[Collected data entries]
· · · · ·

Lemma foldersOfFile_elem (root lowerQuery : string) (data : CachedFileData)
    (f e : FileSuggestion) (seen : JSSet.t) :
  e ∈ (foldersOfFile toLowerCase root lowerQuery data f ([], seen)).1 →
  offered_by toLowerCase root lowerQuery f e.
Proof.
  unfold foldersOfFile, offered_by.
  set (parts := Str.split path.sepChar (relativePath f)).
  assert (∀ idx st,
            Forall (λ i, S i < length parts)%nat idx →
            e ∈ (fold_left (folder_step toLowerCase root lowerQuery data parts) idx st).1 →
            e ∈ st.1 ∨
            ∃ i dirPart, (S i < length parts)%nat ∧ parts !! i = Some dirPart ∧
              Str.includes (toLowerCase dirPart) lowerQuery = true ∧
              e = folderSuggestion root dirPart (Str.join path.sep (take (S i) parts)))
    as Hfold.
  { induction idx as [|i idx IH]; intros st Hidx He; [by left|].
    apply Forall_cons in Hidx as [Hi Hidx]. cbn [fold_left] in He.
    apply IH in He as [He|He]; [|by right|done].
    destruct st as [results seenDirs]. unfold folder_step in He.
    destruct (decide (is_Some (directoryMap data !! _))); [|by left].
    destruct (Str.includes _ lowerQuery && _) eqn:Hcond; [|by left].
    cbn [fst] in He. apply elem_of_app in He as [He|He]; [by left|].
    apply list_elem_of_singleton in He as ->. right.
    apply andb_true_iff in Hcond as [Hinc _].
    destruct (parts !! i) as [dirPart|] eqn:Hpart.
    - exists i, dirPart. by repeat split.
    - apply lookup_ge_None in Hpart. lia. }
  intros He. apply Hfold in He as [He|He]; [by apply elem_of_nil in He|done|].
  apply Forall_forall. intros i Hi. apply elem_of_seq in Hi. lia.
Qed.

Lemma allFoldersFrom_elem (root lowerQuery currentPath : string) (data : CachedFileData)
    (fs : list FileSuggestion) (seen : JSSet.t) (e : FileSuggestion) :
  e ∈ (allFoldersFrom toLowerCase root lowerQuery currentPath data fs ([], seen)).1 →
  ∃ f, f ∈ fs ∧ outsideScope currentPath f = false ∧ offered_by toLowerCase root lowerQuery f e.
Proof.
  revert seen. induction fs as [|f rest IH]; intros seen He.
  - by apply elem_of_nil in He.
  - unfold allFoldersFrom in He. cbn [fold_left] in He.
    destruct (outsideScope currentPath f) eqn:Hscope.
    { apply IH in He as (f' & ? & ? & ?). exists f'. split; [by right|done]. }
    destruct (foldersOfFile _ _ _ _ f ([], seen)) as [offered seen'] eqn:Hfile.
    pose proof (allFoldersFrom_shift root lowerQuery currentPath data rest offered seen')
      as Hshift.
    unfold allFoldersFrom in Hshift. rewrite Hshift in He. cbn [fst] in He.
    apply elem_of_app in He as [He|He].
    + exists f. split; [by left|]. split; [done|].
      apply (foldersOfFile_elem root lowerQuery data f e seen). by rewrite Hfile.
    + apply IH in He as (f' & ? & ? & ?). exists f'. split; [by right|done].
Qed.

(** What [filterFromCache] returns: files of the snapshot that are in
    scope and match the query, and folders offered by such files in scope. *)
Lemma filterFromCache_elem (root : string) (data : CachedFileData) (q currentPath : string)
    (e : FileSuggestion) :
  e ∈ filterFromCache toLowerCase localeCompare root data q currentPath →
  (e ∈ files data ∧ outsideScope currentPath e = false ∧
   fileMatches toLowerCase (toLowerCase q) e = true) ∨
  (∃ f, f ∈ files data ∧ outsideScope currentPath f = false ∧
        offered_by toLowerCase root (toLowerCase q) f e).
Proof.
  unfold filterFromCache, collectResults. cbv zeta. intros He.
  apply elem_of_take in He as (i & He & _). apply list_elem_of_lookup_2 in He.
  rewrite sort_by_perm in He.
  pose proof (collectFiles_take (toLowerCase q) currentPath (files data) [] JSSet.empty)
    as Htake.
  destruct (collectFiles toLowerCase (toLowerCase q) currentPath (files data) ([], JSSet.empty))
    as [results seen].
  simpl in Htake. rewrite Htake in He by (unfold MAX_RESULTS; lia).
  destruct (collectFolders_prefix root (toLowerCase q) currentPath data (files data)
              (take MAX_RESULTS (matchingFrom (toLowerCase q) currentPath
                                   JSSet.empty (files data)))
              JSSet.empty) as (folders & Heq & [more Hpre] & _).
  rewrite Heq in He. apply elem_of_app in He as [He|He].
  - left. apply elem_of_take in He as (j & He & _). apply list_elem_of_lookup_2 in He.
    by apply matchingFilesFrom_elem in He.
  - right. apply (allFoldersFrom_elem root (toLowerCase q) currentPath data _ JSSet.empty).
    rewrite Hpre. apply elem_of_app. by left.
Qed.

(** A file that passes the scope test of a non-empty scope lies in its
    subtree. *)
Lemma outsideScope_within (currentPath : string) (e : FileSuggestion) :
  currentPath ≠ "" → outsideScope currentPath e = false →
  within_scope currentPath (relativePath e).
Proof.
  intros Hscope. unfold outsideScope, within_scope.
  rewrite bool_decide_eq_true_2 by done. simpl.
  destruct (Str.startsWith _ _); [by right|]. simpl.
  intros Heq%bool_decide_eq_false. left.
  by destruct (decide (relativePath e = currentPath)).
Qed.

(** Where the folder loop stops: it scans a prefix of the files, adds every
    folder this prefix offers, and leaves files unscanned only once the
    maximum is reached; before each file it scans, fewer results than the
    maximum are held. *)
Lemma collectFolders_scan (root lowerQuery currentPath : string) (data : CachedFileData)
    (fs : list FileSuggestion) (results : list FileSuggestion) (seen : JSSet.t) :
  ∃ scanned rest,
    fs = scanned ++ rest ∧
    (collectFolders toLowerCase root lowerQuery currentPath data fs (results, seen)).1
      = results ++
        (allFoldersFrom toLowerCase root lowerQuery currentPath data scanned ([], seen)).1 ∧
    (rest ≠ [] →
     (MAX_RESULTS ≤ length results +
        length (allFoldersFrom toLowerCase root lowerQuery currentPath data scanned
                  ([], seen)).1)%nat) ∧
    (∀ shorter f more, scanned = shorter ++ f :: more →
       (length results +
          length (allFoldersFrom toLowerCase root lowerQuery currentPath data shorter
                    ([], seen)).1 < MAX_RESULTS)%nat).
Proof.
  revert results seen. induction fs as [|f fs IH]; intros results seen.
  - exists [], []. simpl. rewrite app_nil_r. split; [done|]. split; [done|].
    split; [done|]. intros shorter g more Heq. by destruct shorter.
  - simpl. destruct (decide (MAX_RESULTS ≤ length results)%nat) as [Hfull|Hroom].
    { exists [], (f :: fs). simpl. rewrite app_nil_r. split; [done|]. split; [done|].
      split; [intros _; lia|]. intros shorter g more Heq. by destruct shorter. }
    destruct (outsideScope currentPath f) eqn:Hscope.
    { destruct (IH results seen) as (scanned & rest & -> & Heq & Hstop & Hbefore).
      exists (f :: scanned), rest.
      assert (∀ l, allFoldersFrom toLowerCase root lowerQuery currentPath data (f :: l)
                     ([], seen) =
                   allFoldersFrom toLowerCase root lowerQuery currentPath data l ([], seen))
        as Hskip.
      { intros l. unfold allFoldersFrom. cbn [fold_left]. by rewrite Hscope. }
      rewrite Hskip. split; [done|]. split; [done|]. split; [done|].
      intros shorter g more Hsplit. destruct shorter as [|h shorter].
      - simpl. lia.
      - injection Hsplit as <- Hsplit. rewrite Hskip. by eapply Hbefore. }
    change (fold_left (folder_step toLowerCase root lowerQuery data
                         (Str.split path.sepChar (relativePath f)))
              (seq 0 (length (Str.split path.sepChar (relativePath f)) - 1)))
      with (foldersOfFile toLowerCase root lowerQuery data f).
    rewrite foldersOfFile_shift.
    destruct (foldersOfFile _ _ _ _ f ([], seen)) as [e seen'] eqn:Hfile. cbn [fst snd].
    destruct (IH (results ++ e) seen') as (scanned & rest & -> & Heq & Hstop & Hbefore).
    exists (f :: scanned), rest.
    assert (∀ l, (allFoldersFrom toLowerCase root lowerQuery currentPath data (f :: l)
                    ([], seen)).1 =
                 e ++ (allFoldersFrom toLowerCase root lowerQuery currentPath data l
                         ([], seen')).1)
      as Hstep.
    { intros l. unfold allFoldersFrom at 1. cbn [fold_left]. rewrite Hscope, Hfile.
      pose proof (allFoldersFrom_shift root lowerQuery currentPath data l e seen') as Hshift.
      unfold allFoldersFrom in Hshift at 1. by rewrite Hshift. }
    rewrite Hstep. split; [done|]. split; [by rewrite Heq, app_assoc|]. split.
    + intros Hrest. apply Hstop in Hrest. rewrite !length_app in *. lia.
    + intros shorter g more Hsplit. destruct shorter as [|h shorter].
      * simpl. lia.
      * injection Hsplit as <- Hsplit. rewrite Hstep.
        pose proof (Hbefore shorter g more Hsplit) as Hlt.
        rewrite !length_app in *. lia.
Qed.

· · · · ·

● Aim of the task:
Determine the number of lines in the data above that contain the word "dirPart", and provide only that figure.

● Task output:
5